Ce qui apparaît inouï c’est qu’un sujet puisse dorénavant, et c’est le cas dans le réel, avoir trois mères différentes (biologique, gestationnelle et sociale) et deux pères (biologique et social). Les personnes font en effet fi des régimes d’interdiction en France en allant à l’étranger. Ce qui est inouï c’est que soit possible et légale (ailleurs) la conception d’un enfant par des gamètes issues d’un homme et d’une femme, sa gestation par une femme différente et son éducation par une troisième. Ce qui est inouï c’est qu’un homme puisse élever seul un enfant issu de ses gamètes et de celles d’une femme avec laquelle il n’a aucun lien autre que ceci qu’elle a donné ses gamètes et/ou porté cet enfant. Cet enfant n’a de la sorte pas de mère.

Je vois de l’inouï à l’endroit du savoir analytique là où des analystes peuvent considérer que le savoir analytique est de structure et donc au-delà des métamorphoses de la parenté. Pour cela, les analystes doivent maintenir un père et une mère. En effet, se pourrait-il que la métaphore du Nom-du-Père chez Lacan s’écrive, comme elle se pense d’ailleurs souvent pour la fonction paternelle, sous la forme « Nom-du-X », mais aussi pour la mère « Désir-de-la-Y » ? La plupart du temps, les analystes lacaniens se passent du père mais pas de la mère (désir de la mère, castration de la mère). A partir des derniers Séminaires (1974), la fonction paternelle est définie comme une stricte opération de nomination totalement dégagée de la personne d’un père. Le changement est radical, il ne s’agit plus d’une métaphore mais d’un acte, écrit la psychanalyste Martine Menès (Un trauma bénéfique : « la névrose infantile« , 2006).

Y a-t-il encore une raison de nommer « paternelle » une « fonction » qui se passe de père ? S’il est sans doute courant pour les analystes de concevoir que la formule de la métaphore paternelle avancée par Lacan est structurale en ce sens que ses agents peuvent très bien ne pas être incarnés dans le père et la mère réels, au nom de quelle nécessité tout aussi structurale convient-il en effet de maintenir les référents « père » et « mère » dans « Nom-du-Père » et « Désir-de-la-mère » ? Les configurations inédites induites par la PMA semblent provoquer plus encore ce questionnement en rendant incertain l’identification de ce qu’est la mère et son action et idem pour le père.

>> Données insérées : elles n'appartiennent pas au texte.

(* ===== verification/Glob.v ===== *)
(** * Glob patterns (src/src/commands/server.rs, [glob_match])

    The matcher walks the pattern and the text with two cursors and
    remembers the last [*] to return to; a cursor is the suffix that
    starts at it.  [matches] is the meaning of a pattern, and
    [glob_correct] shows that returning to the last [*] only, never to an
    earlier one, loses nothing, and that the loop ends. *)

From S2P Require Import Prelude.

Definition BACKSLASH : byte := of_u8 92.
Definition QUESTION : byte := of_u8 63.
Definition ASTERISK : byte := of_u8 42.
Definition LBRACKET : byte := of_u8 91.
Definition RBRACKET : byte := of_u8 93.
Definition CARET : byte := of_u8 94.
Definition DASH : byte := of_u8 45.

(** ** The code *)

(** The member loop of [match_class]: the rest after the closing bracket
    and whether [c] was matched. *)
Fixpoint class_loop (p : bytes) (c : byte) (matched : bool) : option (bytes * bool) :=
  match p with
  | [] => None
  | x :: p1 =>
      if byte_eqb x RBRACKET then Some (p1, matched)
      else
        match p1 with
        | d :: z :: p3 =>
            if byte_eqb d DASH && negb (byte_eqb z RBRACKET) then
              class_loop p3 c (matched || (u8 x <=? u8 c) && (u8 c <=? u8 z))
            else class_loop p1 c (matched || byte_eqb x c)
        | _ => class_loop p1 c (matched || byte_eqb x c)
        end
  end.

(** [p] starts after the opening bracket. *)
Definition match_class (p : bytes) (c : byte) : option (bytes * bool) :=
  match p with
  | x :: p1 =>
      if byte_eqb x CARET then (fun '(rest, m) => (rest, xorb m true)) <$> class_loop p1 c false
      else (fun '(rest, m) => (rest, xorb m false)) <$> class_loop p c false
  | [] => None
  end.

(** One attempt at the current position: the cursors after a match. *)
Inductive GlobStep : Type :=
| Advance (p : bytes)
| AtStar (p : bytes)
| Mismatch.

Definition glob_step (p : bytes) (c : byte) : GlobStep :=
  match p with
  | [] => Mismatch
  | x :: p1 =>
      if byte_eqb x BACKSLASH then
        match p1 with
        | y :: p2 => if byte_eqb y c then Advance p2 else Mismatch
        | [] => Mismatch
        end
      else if byte_eqb x QUESTION then Advance p1
      else if byte_eqb x ASTERISK then AtStar p1
      else if byte_eqb x LBRACKET then
        match match_class p1 c with
        | Some (p2, true) => Advance p2
        | _ => Mismatch
        end
      else if byte_eqb x c then Advance p1
      else Mismatch
  end.

Fixpoint skip_stars (p : bytes) : bytes :=
  match p with
  | x :: p1 => if byte_eqb x ASTERISK then skip_stars p1 else p
  | [] => []
  end.

(** The main loop; [star] holds the pattern after the last [*] and the
    text position it is tried at.  [None] means out of fuel. *)
Fixpoint glob_loop (fuel : nat) (p t : bytes) (star : option (bytes * bytes)) : option bool :=
  match fuel with
  | O => None
  | S f =>
      match t with
      | [] => Some (bool_decide (skip_stars p = []))
      | c :: t1 =>
          match glob_step p c with
          | Advance p' => glob_loop f p' t1 star
          | AtStar p' => glob_loop f p' t (Some (p', t))
          | Mismatch =>
              match star with
              | Some (sp, st) => glob_loop f sp (drop 1 st) (Some (sp, drop 1 st))
              | None => Some false
              end
          end
      end
  end.

(** Iterations that are always enough. *)
Definition glob_fuel (p t : bytes) : nat := ((length t + 2) * (length p + 1) + 1)%nat.

Definition glob_match_bytes (p t : bytes) : bool :=
  default false (glob_loop (glob_fuel p t) p t None).

Definition glob_match (pattern text : bytes) : bool := glob_match_bytes pattern text.

(** ** The meaning of a pattern *)

(** The members of a class: single octets and ranges, up to the bracket. *)
Fixpoint class_items (p : bytes) : option (list (byte * byte) * bytes) :=
  match p with
  | [] => None
  | x :: p1 =>
      if byte_eqb x RBRACKET then Some ([], p1)
      else
        match p1 with
        | d :: z :: p3 =>
            if byte_eqb d DASH && negb (byte_eqb z RBRACKET) then
              '(l, r) ← class_items p3; Some ((x, z) :: l, r)
            else '(l, r) ← class_items p1; Some ((x, x) :: l, r)
        | _ => '(l, r) ← class_items p1; Some ((x, x) :: l, r)
        end
  end.

(** Membership in a list of ranges. *)
Definition in_items (c : byte) (l : list (byte * byte)) : bool :=
  existsb (fun '(lo, hi) => in_range c (u8 lo) (u8 hi)) l.

Definition special (x : byte) : bool :=
  byte_eqb x BACKSLASH || byte_eqb x QUESTION || byte_eqb x ASTERISK || byte_eqb x LBRACKET.

Inductive matches : bytes -> bytes -> Prop :=
| m_end : matches [] []
| m_star p t : matches p t -> matches (ASTERISK :: p) t
| m_star_more p c t : matches (ASTERISK :: p) t -> matches (ASTERISK :: p) (c :: t)
| m_any p c t : matches p t -> matches (QUESTION :: p) (c :: t)
| m_escape p c t : matches p t -> matches (BACKSLASH :: c :: p) (c :: t)
| m_literal p c t : special c = false -> matches p t -> matches (c :: p) (c :: t)
| m_class p l rest c t :
    (forall p', p <> CARET :: p') -> class_items p = Some (l, rest) -> in_items c l = true ->
    matches rest t -> matches (LBRACKET :: p) (c :: t)
| m_class_neg p l rest c t :
    class_items p = Some (l, rest) -> in_items c l = false ->
    matches rest t -> matches (LBRACKET :: CARET :: p) (c :: t).

(** ** Lemmas *)
Lemma class_items_cons x p1 :
  class_items (x :: p1) =
    if byte_eqb x RBRACKET then Some ([], p1)
    else
      match p1 with
      | d :: z :: p3 =>
          if byte_eqb d DASH && negb (byte_eqb z RBRACKET) then
            '(l, r) ← class_items p3; Some ((x, z) :: l, r)
          else '(l, r) ← class_items p1; Some ((x, x) :: l, r)
      | _ => '(l, r) ← class_items p1; Some ((x, x) :: l, r)
      end.
Proof. reflexivity. Qed.

Lemma class_loop_cons x p1 c m :
  class_loop (x :: p1) c m =
    if byte_eqb x RBRACKET then Some (p1, m)
    else
      match p1 with
      | d :: z :: p3 =>
          if byte_eqb d DASH && negb (byte_eqb z RBRACKET) then
            class_loop p3 c (m || (u8 x <=? u8 c) && (u8 c <=? u8 z))
          else class_loop p1 c (m || byte_eqb x c)
      | _ => class_loop p1 c (m || byte_eqb x c)
      end.
Proof. reflexivity. Qed.

Lemma in_range_self x c : in_range c (u8 x) (u8 x) = byte_eqb x c.
Proof.
  unfold in_range. destruct (byte_eqb_spec x c) as [->|Hne].
  - by rewrite Z.leb_refl.
  - destruct (Z.leb_spec (u8 x) (u8 c)), (Z.leb_spec (u8 c) (u8 x)); simpl; try done.
    destruct Hne. apply u8_inj. lia.
Qed.

(** The loop computes membership in the listed ranges. *)
Lemma class_loop_items p c m :
  class_loop p c m = (fun '(l, r) => (r, m || in_items c l)) <$> class_items p.
Proof.
  remember (length p) as n eqn:Hn. revert p m Hn.
  induction (lt_wf n) as [n _ IH]; intros [|x p1] m ->; [done|].
  rewrite class_loop_cons, class_items_cons.
  destruct (byte_eqb x RBRACKET). { simpl. by rewrite orb_false_r. }
  assert (forall m, class_loop p1 c (m || byte_eqb x c) =
    (fun '(l, r) => (r, m || in_items c l)) <$> ('(l, r) ← class_items p1; Some ((x, x) :: l, r))) as H1.
  { intros m'. rewrite (IH (length p1)) by (simpl; lia || done).
    destruct (class_items p1) as [[l r]|]; [|done]. simpl. by rewrite in_range_self, orb_assoc. }
  destruct p1 as [|d [|z p3]]; try apply H1.
  destruct (byte_eqb d DASH && negb (byte_eqb z RBRACKET)); [|apply H1].
  rewrite (IH (length p3)) by (simpl; lia || done).
  destruct (class_items p3) as [[l r]|]; [|done]. simpl. by rewrite orb_assoc.
Qed.

Lemma class_items_shorter p l r : class_items p = Some (l, r) -> (length r < length p)%nat.
Proof.
  remember (length p) as n eqn:Hn. revert p l r Hn.
  induction (lt_wf n) as [n _ IH]; intros [|x p1] l r ->; [done|]. rewrite class_items_cons.
  destruct (byte_eqb x RBRACKET). { intros [= <- <-]. simpl. lia. }
  assert (('(l, r) ← class_items p1; Some ((x, x) :: l, r)) = Some (l, r) -> (length r < length (x :: p1))%nat) as H1.
  { intros ([l' r'] & H & [= <- <-])%bind_Some. apply (IH (length p1)) in H; simpl; lia || done. }
  destruct p1 as [|d [|z p3]]; try apply H1.
  destruct (byte_eqb d DASH && negb (byte_eqb z RBRACKET)); [|apply H1].
  intros ([l' r'] & H & [= <- <-])%bind_Some. apply (IH (length p3)) in H; simpl in *; lia || done.
Qed.
(** The reading loop; [left] is what has not been read of the file. *)
Fixpoint replay_loop (fuel : nat) (f : ParsedCommand -> M (Result unit)) (c : RespCodec) (left : bytes)
    (replayed : Z) : M (Result Z) :=
  match fuel with
  | O => mret (Ok replayed)
  | S n =>
      r ← io_call;
      match r with
      | Some (_, e) => mret (Err (persistence_error (b#"AOF read failed: ") e true))
      | None =>
          let chunk := take READ_CHUNK left in
          match decode c chunk with
          | (Ok (Some cmd), c1) =>
              _ ← f cmd;
              '(c2, replayed) ← drain_replay (S (length (buffer c1))) f c1 (replayed + 1);
              replay_loop n f c2 (drop READ_CHUNK left) replayed
          | (Ok None, c1) =>
              if bool_decide (chunk = []) then mret (Ok replayed)
              else replay_loop n f c1 (drop READ_CHUNK left) replayed
          | (Err _, _) => mret (Ok replayed)
          end
      end
  end.

(** Every read takes octets from the file or from the codec's buffer. *)
Definition replay_fuel (left : bytes) : nat := (2 * length left + 2)%nat.

Definition replay_aof_file (path : bytes) (f : ParsedCommand -> M (Result unit)) : M (Result Z) :=
  file ← getp (fun p => disk p !! path);
  match file with
  | None => mret (Ok 0)
  | Some file =>
      _ ←? io_do (fun d => d)
             (fun e => persistence_error (b#"Cannot open AOF " ++ path_display path ++ b#": ") e false);
      replay_loop (replay_fuel (content file)) f new_codec (content file) 0
  end.

End Files.
(** A shorter buffer is not overfull either. *)
Lemma overfull_shorter lim a b x y :
  overfull (mkRespCodec a lim) x = false -> (length (b ++ y) <= length (a ++ x))%nat ->
  overfull (mkRespCodec b lim) y = false.
Proof.
  unfold overfull, zlen. cbn [buffer limits]. rewrite !length_app, !Z.ltb_ge. lia.
Qed.

Lemma frames_end lim n buf xs e c :
  (length buf < n)%nat -> frames n lim buf = (xs, e, c) ->
  try_parse_command_with_frame c = (match e with Some e => Err e | None => Ok None end, c).
Proof.
  revert buf xs e c. induction n as [|n IH]; intros buf xs e c Hn; [lia|]. rewrite frames_S.
  pose proof (try_parse_step buf lim) as Hs.
  remember (try_parse_command_with_frame (mkRespCodec buf lim)) as p eqn:Et.
  destruct Hs as [cmd frame rest -> Hne _| |e' Hx].
  - cbn [buffer]. destruct (frames n lim rest) as [[xs' e'] c'] eqn:Ef. intros [= <- <- <-].
    rewrite length_app in Hn. destruct frame; [done|]. simpl in Hn. eapply IH; [|exact Ef]. lia.
  - by intros [= <- <- <-].
  - by intros [= <- <- <-].
Qed.

Lemma try_parse_err_app lim buf e c x :
  try_parse_command_with_frame (mkRespCodec buf lim) = (Err e, c) ->
  try_parse_command_with_frame (mkRespCodec (buf ++ x) lim) = (Err e, mkRespCodec (buf ++ x) lim).
Proof.
  pose proof (try_parse_step buf lim) as Hs. intros Ht. rewrite Ht in Hs.
  inversion Hs; subst; auto.
Qed.

Lemma drain_replay_run lim n buf k w xs e c more :
  overfull (mkRespCodec buf lim) [] = false -> (length buf < n)%nat -> frames n lim buf = (xs, e, c) ->
  can_run f (map fst xs ++ more) w ->
  exists w', drain_replay n f (mkRespCodec buf lim) k w = (Ret (c, k + zlen xs), w') /\
    replays f w (map fst xs) w' /\ can_run f more w'.
Proof.
  revert buf k w xs e c. induction n as [|n IH]; intros buf k w xs e c Hl Hn; [lia|].
  rewrite frames_S. cbn [drain_replay]. rewrite decode_try by done. rewrite app_nil_r.
  destruct (try_parse_step buf lim) as [cmd frame rest -> Hne _| |e' Hx].
  - cbn [buffer]. destruct (frames n lim rest) as [[xs' e1] c1] eqn:Ef. intros [= <- <- <-] Hcan.
    rewrite length_app in *. assert (length frame <> 0)%nat by (by destruct frame).
    destruct (Hcan w (ticks_refl w)) as (r & w1 & Hf & Hcan1).
    change (fmap (M := option) fst <$> Ok (Some (cmd, frame))) with (Ok (E := RustyPotatoError) (Some cmd)).
    cbv iota beta. rewrite bind_run; cbn [fst] in Hf; rewrite Hf.
    destruct (IH rest (k + 1) w1 xs' e1 c1) as (w' & Hd & Hr & Hmore); [|lia|done|done|].
    { eapply overfull_shorter; [exact Hl|]. rewrite !length_app. lia. }
    exists w'. rewrite Hd. split; [unfold zlen; simpl; do 2 f_equal; f_equal; lia|].
    split; [|done]. econstructor; [apply ticks_refl|done|done].
  - intros [= <- <- <-] Hcan. exists w. simpl. rewrite Z.add_0_r. split; [done|]. split; [constructor; apply ticks_refl|done].
  - intros [= <- <- <-] Hcan. exists w. simpl. rewrite Z.add_0_r. split; [done|]. split; [constructor; apply ticks_refl|done].
Qed.

(** No complete command is left in the buffer. *)
Definition settled (lim : CodecLimits) (buf : bytes) : Prop :=
  forall x, (try_parse_command_with_frame (mkRespCodec buf lim)).1 <> Ok (Some x).

(** The buffer before a read is shorter than the next command's frame, so
    if it overflows there is no next command. *)
Lemma overfull_stops lim buf left xs e c :
  settled lim buf -> overfull (mkRespCodec buf lim) (take READ_CHUNK left) = true ->
  Forall (fun x => zlen x.2 + Z.of_nat READ_CHUNK <= max_buffer_size lim) xs ->
  frames (S (length (buf ++ left))) lim (buf ++ left) = (xs, e, c) -> xs = [].
Proof.
  intros Hset Hover Hsz. rewrite frames_S.
  destruct (try_parse_step (buf ++ left) lim) as [cmd frame rest Hb Hne Hx| |]; [|by intros [= <- _ _]..].
  cbn [buffer]. destruct (frames _ lim rest) as [[xs1 e1] c1]. intros [= <- _ _]. exfalso.
  apply Forall_cons in Hsz as [Hsz _]. cbn [snd] in Hsz.
  destruct (decide (length frame <= length buf)%nat) as [Hle|Hgt].
  - apply (f_equal (take (length frame))) in Hb as Hb'.
    rewrite take_app_exact, take_app_le in Hb' by lia.
    destruct (Hset (cmd, frame)). rewrite <- (take_drop (length frame) buf), Hb', Hx. done.
  - apply Z.ltb_lt in Hover. unfold zlen in *. cbn [buffer limits] in Hover. rewrite length_take in Hover. lia.
Qed.

Lemma replay_loop_run lim fuel buf left k w xs e c :
  settled lim buf -> (length left < fuel)%nat ->
  Forall (fun x => zlen x.2 + Z.of_nat READ_CHUNK <= max_buffer_size lim) xs ->
  frames (S (length (buf ++ left))) lim (buf ++ left) = (xs, e, c) -> can_run f (map fst xs) w ->
  exists w', replay_loop fuel f (mkRespCodec buf lim) left k w = (Ret (Ok (k + zlen xs)), w') /\
    replays f w (map fst xs) w'.
Proof.
  revert buf left k w xs e c.
  induction fuel as [|n IH]; intros buf left k w xs e c Hset Hfuel Hsz Hfr Hcan; [lia|].
  cbn [replay_loop]. rewrite bind_run. unfold io_call. rewrite io_ok. cbv iota beta.
  set (chunk := take READ_CHUNK left). set (rest := drop READ_CHUNK left).
  assert (left = chunk ++ rest) as Hsplit by (symmetry; apply take_drop).
  assert (chunk = [] -> left = []) as Hnil.
  { unfold chunk. destruct left; [done|]. by unfold READ_CHUNK. }
  assert (chunk <> [] -> (length rest < length left)%nat) as Hshort.
  { intros Hne. rewrite Hsplit, length_app. destruct chunk; [done|]. simpl. lia. }
  assert (ticks w (tick w)) as Ht by (repeat split; simpl; lia).
  destruct (overfull (mkRespCodec buf lim) chunk) eqn:Hover.
  { rewrite (overfull_stops lim buf left xs e c) in * by done. unfold decode, decode_with_frame. rewrite Hover.
    exists (tick w). rewrite Z.add_0_r. split; [done|]. by constructor. }
  rewrite Hsplit, app_assoc in Hfr. rewrite (frames_app _ _ (buf ++ chunk) rest) in Hfr by lia.
  rewrite (frames_fuel lim _ (S (length (buf ++ chunk)))) in Hfr by (rewrite ?length_app; lia).
  rewrite decode_try by done.
  rewrite frames_S in Hfr.
  pose proof (try_parse_step (buf ++ chunk) lim) as Hs.
  remember (try_parse_command_with_frame (mkRespCodec (buf ++ chunk) lim)) as p eqn:Et.
  destruct Hs as [cmd frame tl Htl Hne _| |e' Hx].
  - cbn [buffer fst] in *. assert (chunk <> []) as Hch.
    { intros Hc. rewrite Hc, app_nil_r in Et. by destruct (Hset (cmd, frame)); rewrite <- Et. }
    assert (length tl < length (buf ++ chunk))%nat as Hlt.
    { rewrite Htl, length_app. destruct frame; [done|]. simpl. lia. }
    rewrite (frames_fuel lim _ (S (length tl))) in Hfr by lia.
    destruct (frames (S (length tl)) lim tl) as [[xs1 e1] c1] eqn:Ef.
    pose proof (frames_rest lim _ _ _ _ _ (Nat.lt_succ_diag_r _) Ef) as (Hlim & Hlc & _).
    pose proof (frames_end lim _ _ _ _ _ (Nat.lt_succ_diag_r _) Ef) as Hend.
    destruct c1 as [b1 lim1]. cbn [limits buffer] in *. subst lim1.
    destruct (frames (S (length (b1 ++ rest))) lim (b1 ++ rest)) as [[ys e2] c2] eqn:Efr.
    assert (xs = ((cmd, frame) :: xs1) ++ ys) as Hxs.
    { destruct e1 as [e1|].
      - rewrite frames_S, (try_parse_err_app _ _ _ _ rest Hend) in Efr.
        injection Efr as <- <- <-. injection Hfr as <- <- <-. by rewrite app_nil_r.
      - rewrite (frames_fuel lim _ (S (length (b1 ++ rest)))) in Hfr by (rewrite ?length_app in *; lia).
        rewrite Efr in Hfr. by injection Hfr as <- <- <-. }
    specialize (Hshort Hch). rewrite Hxs, map_app in Hcan.
    destruct (Hcan (tick w) Ht) as (r & w1 & Hf & Hcan1).
    destruct (drain_replay_run lim (S (length tl)) tl (k + 1) w1 xs1 e1 (mkRespCodec b1 lim) (map fst ys)) as (w2 & Hd & Hr & Hcan2);
      [|lia|done|done|].
    { eapply overfull_shorter; [exact Hover|]. rewrite app_nil_r. lia. }
    destruct (IH b1 rest (k + 1 + zlen xs1) w2 ys e2 c2) as (w' & Hrep & Hr2); [|lia| |done|done|].
    { intros x. rewrite Hend. by destruct e1. }
    { rewrite Hxs in Hsz. by apply Forall_app in Hsz as [_ ?]. }
    subst xs.
    exists w'.
    change (fmap (M := option) fst <$> Ok (Some (cmd, frame))) with (Ok (E := RustyPotatoError) (Some cmd)).
    cbv iota beta. cbn [fst] in Hf. rewrite bind_run, Hf. cbv iota beta. rewrite bind_run, Hd. cbv iota beta.
    rewrite Hrep. split.
    + do 3 f_equal. unfold zlen. simpl. rewrite length_app. lia.
    + rewrite map_app. apply (replays_app _ _ _ w2); [|done]. simpl. econstructor; [exact Ht|done|done].
  - simpl. case_bool_decide as Hch.
    + rewrite Hch in *. specialize (Hnil eq_refl). rewrite Hnil in Hsplit. simpl in Hsplit.
      rewrite <- Hsplit, app_nil_r in *. cbn [buffer] in Hfr.
      rewrite !app_nil_r, frames_S, <- Et in Hfr. injection Hfr as <- <- <-.
      exists (tick w). rewrite Z.add_0_r. split; [done|]. by constructor.
    + cbn [buffer] in Hfr. destruct (IH (buf ++ chunk) rest k (tick w) xs e c) as (w' & Hrep & Hr); [| |done| |by eapply can_run_ticks|].
      * intros x. by rewrite <- Et.
      * specialize (Hshort Hch). lia.
      * rewrite <- Hfr. by repeat case_match.
      * exists w'. rewrite Hrep. split; [done|]. by eapply replays_ticks.
  - simpl. cbn [buffer] in Hfr. injection Hfr as <- <- <-. exists (tick w). rewrite Z.add_0_r.
    split; [done|]. by constructor.
Qed.

End Replay.

Section Recovery.
Context {E : Env} `{!IoOk E}.

(** The octets of one command, alone, as the server decodes and logs them. *)
Definition is_frame (x : ParsedCommand * bytes) : Prop :=
  decode_with_frame new_codec x.2 = (Ok (Some x), new_codec).

Lemma is_frame_app cmd frame x :
  is_frame (cmd, frame) ->
  frame <> [] /\
  try_parse_command_with_frame (mkRespCodec (frame ++ x) default_limits)
  = (Ok (Some (cmd, frame)), mkRespCodec x default_limits).
Proof.
  unfold is_frame, decode_with_frame. cbn [snd]. destruct (overfull new_codec frame); [done|].
  unfold extend. cbn [buffer limits new_codec with_limits app].
  destruct (try_parse_step frame default_limits) as [cmd' frame' rest Hb Hne Hx| |]; [|done|done].
  intros [= -> -> ->]. split; [done|apply Hx].
Qed.

Lemma frames_concat xs tail n :
  Forall is_frame xs -> settled default_limits tail ->
  (length (concat (map snd xs) ++ tail) < n)%nat ->
  exists e c, frames n default_limits (concat (map snd xs) ++ tail) = (xs, e, c).
Proof.
  intros Hx Ht. revert n. induction Hx as [|[cmd frame] xs Hf _ IH]; intros n Hn.
  - destruct n as [|n]; [lia|]. rewrite frames_S. simpl. unfold settled in Ht.
    destruct (try_parse_step tail default_limits) as [cmd frame rest ? ? ?| |]; [|by eexists _, _..].
    by destruct (Ht (cmd, frame)).
  - cbn [map concat snd] in *. rewrite <- app_assoc in *.
    destruct (is_frame_app cmd frame (concat (map snd xs) ++ tail) Hf) as [Hne Hp].
    destruct n as [|n]; [lia|]. rewrite frames_S, Hp. cbn [buffer].
    rewrite length_app in Hn. assert (length frame <> 0)%nat by (by destruct frame).
    destruct (IH n) as (e & c & ->); [lia|]. by eexists _, _.
Qed.
End Recovery.

Section File.
Context {E : Env} `{!IoOk E}.

Lemma replay_file_run (f : ParsedCommand -> M (Result unit)) path file xs tail w :
  can_run f (map fst xs) w -> Forall is_frame xs ->
  Forall (fun x => zlen x.2 + Z.of_nat READ_CHUNK <= DEFAULT_MAX_BUFFER_SIZE) xs ->
  settled default_limits tail ->
  disk (w_proc w) !! path = Some file -> content file = concat (map snd xs) ++ tail ->
  exists w', replay_aof_file path f w = (Ret (Ok (zlen xs)), w') /\ replays f w (map fst xs) w'.
Proof.
  intros Hf Hx Hsz Ht Hd Hc.
  destruct (frames_concat xs tail (S (length (content file))) Hx Ht) as (e & c & Hfr); [rewrite Hc; lia|].
  unfold replay_aof_file. rewrite bind_run. unfold getp. cbv iota beta. rewrite Hd.
  unfold try_. rewrite bind_run, io_do_run. cbv iota beta.
  set (w1 := mkWorld _ _ _). assert (ticks w w1) as Hw1.
  { unfold w1. repeat split; simpl; [|lia]. unfold set_disk. by destruct (w_proc w). }
  destruct (replay_loop_run f default_limits (replay_fuel (content file)) [] (content file) 0 w1 xs e c)
    as (w' & Hr & Hrep).
  - intros x. done.
  - unfold replay_fuel. lia.
  - done.
  - simpl. by rewrite Hc in *.
  - by eapply can_run_ticks.
  - exists w'. split; [exact Hr|]. by eapply replays_ticks.
Qed.
End File.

La métaphore du Nom-du-Père ne tient-elle que d’un temps où chacun y faisait correspondre bon an mal an dans la clinique la mère et le père ?

Voilà une série de questions qui me semblent devoir être soulevées quant au savoir analytique et elles sont des plus troublantes. Le maintien d’un savoir sur la structure psychique qui transcende les incarnations (qu’il conviendrait alors de désigner comme « désir de l’Autre » et « Signifiant symbolique » ?) et les transformations de la filiation induites par la PMA semblent déboucher sur le nécessaire abandon des références paternelles et maternelles comme structurales. Ce n’est pas rien.